Pewnie sie zdziwisz, ale tu sie z toba zgodze. W kregach neopogan sa osoby o roznej "duchowosci" i roznym podejsciu. Sa osoby, ktore pod plaszczykiem neopoganstwa uzewnetrzniaja swoje antychrzescijanskie, polityczne lub ksenofobiczne czy wrecz faszystowskie poglady. Niestety. Ale tak samo znajdziemy takie osoby pod sztandarami chrzescijanstwa. I w kazdej religii. Poniewaz nie ma religii dobrej lub zlej, tacy moga byc jedynie jej wyznawcy. Bycie w takim czy innym zwiazku wyznaniowym nie przesadza kompletnie o niczym.
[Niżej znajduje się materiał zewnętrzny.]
Lemma dk_test_testbit w p :
  0 ≤ p → negb (Z.land w (Z.shiftl 1 p) =? 0) = Z.testbit w p.
Proof.
  intros Hp. rewrite Z.shiftl_1_l. destruct (Z.testbit w p) eqn:E.
  - zcases; [|done]. exfalso.
    assert (Z.testbit (Z.land w (2 ^ p)) p = true) as H by (rewrite Z.land_spec, E, Z.pow2_bits_true; done).
    rewrite e, Z.testbit_0_l in H. done.
  - zcases; [done|]. exfalso. apply n. apply Z.bits_inj'. intros i Hi.
    rewrite Z.land_spec, Z.testbit_0_l, Z.pow2_bits_eqb by done.
    zcases; subst; rewrite ?E, ?andb_false_r; done.
Qed.

Lemma dk_set_spec (bits : list Z) pos :
  is_Some (bits !! Z.to_nat (Z.shiftr pos 6)) →
  ∃ bits', dk_set bits pos = Some bits' ∧ length bits' = length bits ∧ bit_set bits' pos ∧
    ∀ q, bit_set bits q → bit_set bits' q.
Proof.
  intros [w Hw]. unfold dk_set. rewrite Hw. eexists. split; [done|].
  assert (∀ q, 0 ≤ Z.land q 63) as Hq by (intros; apply Z.land_nonneg; lia).
  split_and!; [by rewrite length_insert| |].
  - unfold bit_set, dk_test. rewrite list_lookup_insert_eq by (by eapply lookup_lt_Some). simpl.
    rewrite dk_test_testbit by done. rewrite Z.lor_spec, Z.shiftl_1_l, Z.pow2_bits_true by done.
    by rewrite orb_true_r.
  - intros q. unfold bit_set, dk_test.
    destruct (decide (Z.to_nat (Z.shiftr q 6) = Z.to_nat (Z.shiftr pos 6))) as [->|Hne].
    + rewrite Hw, list_lookup_insert_eq by (by eapply lookup_lt_Some). simpl.
      rewrite !dk_test_testbit, Z.lor_spec by done. intros [= ->]. done.
    + by rewrite list_lookup_insert_ne by done.
Qed.

Lemma land_mask_range x mask : 0 ≤ mask → 0 ≤ Z.land x mask ≤ mask.
Proof. intros Hm. pose proof (cms_pos_range x 0 mask Hm) as H. unfold cms_pos in H. by rewrite Z.lxor_0_r in H. Qed.

(** [Allow] below the reset threshold sets both bits of the hash, keeps all
    others, and answers whether both were set. *)
Lemma Allow_spec d hash :
  door_wf d → dk_additions d + 1 < dk_resetEvery d →
  ∃ s d', Doorkeeper_Allow d hash = Some (s, d') ∧ door_wf d' ∧ dk_mask d' = dk_mask d ∧
    dk_additions d' = dk_additions d + 1 ∧ dk_resetEvery d' = dk_resetEvery d ∧
    bit_set (dk_bits d') (dk_pos1 d hash) ∧ bit_set (dk_bits d') (dk_pos2 d hash) ∧
    (∀ q, bit_set (dk_bits d) q → bit_set (dk_bits d') q) ∧
    (bit_set (dk_bits d) (dk_pos1 d hash) → bit_set (dk_bits d) (dk_pos2 d hash) → s = true).
Proof.
  intros [Hm Hb] Ha.
  pose proof (land_mask_range hash _ Hm) as Hp1.
  pose proof (land_mask_range (Z.lxor (Z.shiftr hash 17) (u64 (hash * 0x9e3779b97f4a7c15))) _ Hm) as Hp2.
  fold (dk_pos1 d hash) in Hp1. fold (dk_pos2 d hash) in Hp2.
  pose proof (dk_index _ _ _ Hp1 Hb) as Hi1. pose proof (dk_index _ _ _ Hp2 Hb) as Hi2.
  destruct (dk_set_spec _ _ Hi1) as (bits1 & Hs1 & Hl1 & Hset1 & Hmono1).
  assert (is_Some (bits1 !! Z.to_nat (Z.shiftr (dk_pos2 d hash) 6))) as Hi2'.
  { eapply (dk_index (dk_mask d)); [done|]. by rewrite Hl1. }
  destruct (dk_set_spec _ _ Hi2') as (bits2 & Hs2 & Hl2 & Hset2 & Hmono2).
  unfold Doorkeeper_Allow, bit_set in *.
  destruct Hi1 as [w1 Hw1], Hi2 as [w2 Hw2]. unfold dk_test at 1 2. rewrite Hw1, Hw2. simpl.
  rewrite Hs1. simpl. rewrite Hs2. simpl.
  destruct (Z.leb_spec (dk_resetEvery d) (dk_additions d + 1)); [lia|].
  eexists _, _. split; [done|]. split_and!; simpl; auto.
  - split; simpl; [done|]. by rewrite Hl2, Hl1.
  - unfold dk_test. rewrite Hw1, Hw2. simpl. by intros [= ->] [= ->].
Qed.

Fixpoint allows (d : Doorkeeper) (l : list Z) : option Doorkeeper :=
  match l with
  | [] => Some d
  | h :: l' => '(_, d') ← Doorkeeper_Allow d h; allows d' l'
  end.

Lemma allows_spec d l :
  door_wf d → dk_additions d + Z.of_nat (length l) < dk_resetEvery d →
  ∃ d', allows d l = Some d' ∧ door_wf d' ∧ dk_mask d' = dk_mask d ∧
    dk_additions d' = dk_additions d + Z.of_nat (length l) ∧ dk_resetEvery d' = dk_resetEvery d ∧
    ∀ q, bit_set (dk_bits d) q → bit_set (dk_bits d') q.
Proof.
  revert d. induction l as [|h l IH]; intros d Hwf Ha.
  { exists d. simpl. split_and!; [done|done|done|lia|done|done]. }
  cbn [length] in Ha. destruct (Allow_spec d h Hwf) as (s & d1 & HA & Hwf1 & Hm1 & Ha1 & Hr1 & _ & _ & Hmono & _); [lia|].
  destruct (IH d1 Hwf1) as (d2 & HL & Hwf2 & Hm2 & Ha2 & Hr2 & Hmono2); [rewrite Hr1; lia|].
  exists d2. cbn [allows]. rewrite HA. simpl. rewrite HL.
  split_and!; [done|done|congruence|cbn [length]; lia|congruence|auto].
Qed.

(** Between two resets the doorkeeper recognises every hash it has been shown,
    whatever came in between. *)
Theorem Doorkeeper_no_false_negative d h l :
  door_wf d → dk_additions d + Z.of_nat (length l) + 2 < dk_resetEvery d →
  ∃ s d1 d2 d3, Doorkeeper_Allow d h = Some (s, d1) ∧ allows d1 l = Some d2 ∧
    Doorkeeper_Allow d2 h = Some (true, d3).
Proof.
  intros Hwf Ha.
  destruct (Allow_spec d h Hwf) as (s & d1 & HA & Hwf1 & Hm1 & Ha1 & Hr1 & Hb1 & Hb2 & _); [lia|].
  destruct (allows_spec d1 l Hwf1) as (d2 & HL & Hwf2 & Hm2 & Ha2 & Hr2 & Hmono); [rewrite Hr1; lia|].
  destruct (Allow_spec d2 h Hwf2) as (s' & d3 & HA' & _ & _ & _ & _ & _ & _ & _ & Hs); [rewrite Hr2, Hr1; lia|].
  unfold dk_pos1, dk_pos2 in *. rewrite Hm2, Hm1 in Hs.
  rewrite Hs in HA' by auto. eauto 10.
Qed.

Lemma Doorkeeper_no_false_negative_witness :
  ∃ s d1 d2 d3, Doorkeeper_Allow (mkDoor [0] 63 0 1000) 77 = Some (s, d1) ∧ allows d1 [3; 4] = Some d2 ∧
    Doorkeeper_Allow d2 77 = Some (true, d3).
Proof. apply Doorkeeper_no_false_negative; [split; [done|reflexivity]|reflexivity]. Defined.

(** A sketch of width 1 has no counter bytes at all: every access is an
    out-of-range panic. *)
Example width_one_panics hash : CountMinSketch_Estimate (NewCountMinSketch 1) hash = None.
Proof. reflexivity. Qed.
Przypomina to raczej kiboli lejacych po mordzie tylko dla tego, bo zle sie odpowiedzialo na pytanie "za kim jestes?". Jestem rodzimowierca - i co z tego? Cale gadanie o niebie i piekle mnie poprostu nie dotyczy. Na mnie czeka Nawia, jesli dobrze wypelnie swoje zycie. Jesli umre przedwczesnie nie dokonczywszy swoich spraw na ziemi wowczas moge stac sie istota demoniczna. To mowi moja religia i jej sie trzymam, mitologia chrześcijańska w ogóle mnie nie interesuje. Czy to naprawde az tak bardzo wykracza poza pojęcie ludzkie?

_________________
"Pogańsk knędz, siln wielmi, sjedę w Wislech, rągasze sę christjanom i pakosti diejaasze"


So sie 13, 2005 19:17
Zobacz profil WWW
Post 
bard napisał(a):
Obecnie tak, przypominam Ci zaś, że dawniej istniała dziesięcina, grosz św. Piotra i inne podatki kościelne nakładane na świeckich. Rodzimowierstwo nie posiada ziem oddawanych przez króli, więc utrzymuje się ze składek swych wyznawców.
Cytuj:
ŚWIĘTOPIETRZE, denar świętego Piotra, w średniowieczu opłata na rzecz papiestwa, uiszczana przez kraje uznające jego zwierzchnictwo lenne (np. Anglia, Dania, Norwegia, Szwecja); w Polsce ś. było płacone zapewne od ok. 990, w związku z poddaniem Polski Stolicy Apostolskiej przez Mieszka I (Dagome iudex), początkowo przez władców, później przez całą ludność (danina od dymu); po 1318 — jako pogłówne; w poł. XIV w. zwolnienie od ś. uzyskało duchowieństwo, wkrótce szlachta; w Polsce ś. przestało być pobierane po 1555.

Tyle PWN ...
Jeżeli Chodzi o G. Bruno - to też nie zginął za naukę - lecz za co innego ...
Nie za dużo tych "pomyłek" ze strony "neopogan" :co: ??
bard napisał(a):
ddv163 napisał(a):
- Niestety, ale nie udało się wykorzenić wielu zabobonów (np. wiary w gusła i czary) pomimo trwającej millenium chrystianizacji :(
A przecież - wiara w gusła i czary to strasznie nieracjonalne postępowanie ... :co:


Niestety, wiara żadko jest racjonalna. Za równie nieracjonalne można uznać jakiekolwiek wierzenia w Bogów, Boga etc. Są niesprawdzalne naukowo, tak jak i magia, więc lepiej chyba powstrzymać się od oceniania tego typu zjawiska, bo ktoś może ocenić wtedy Ciebie i to, w co Ty wierzysz.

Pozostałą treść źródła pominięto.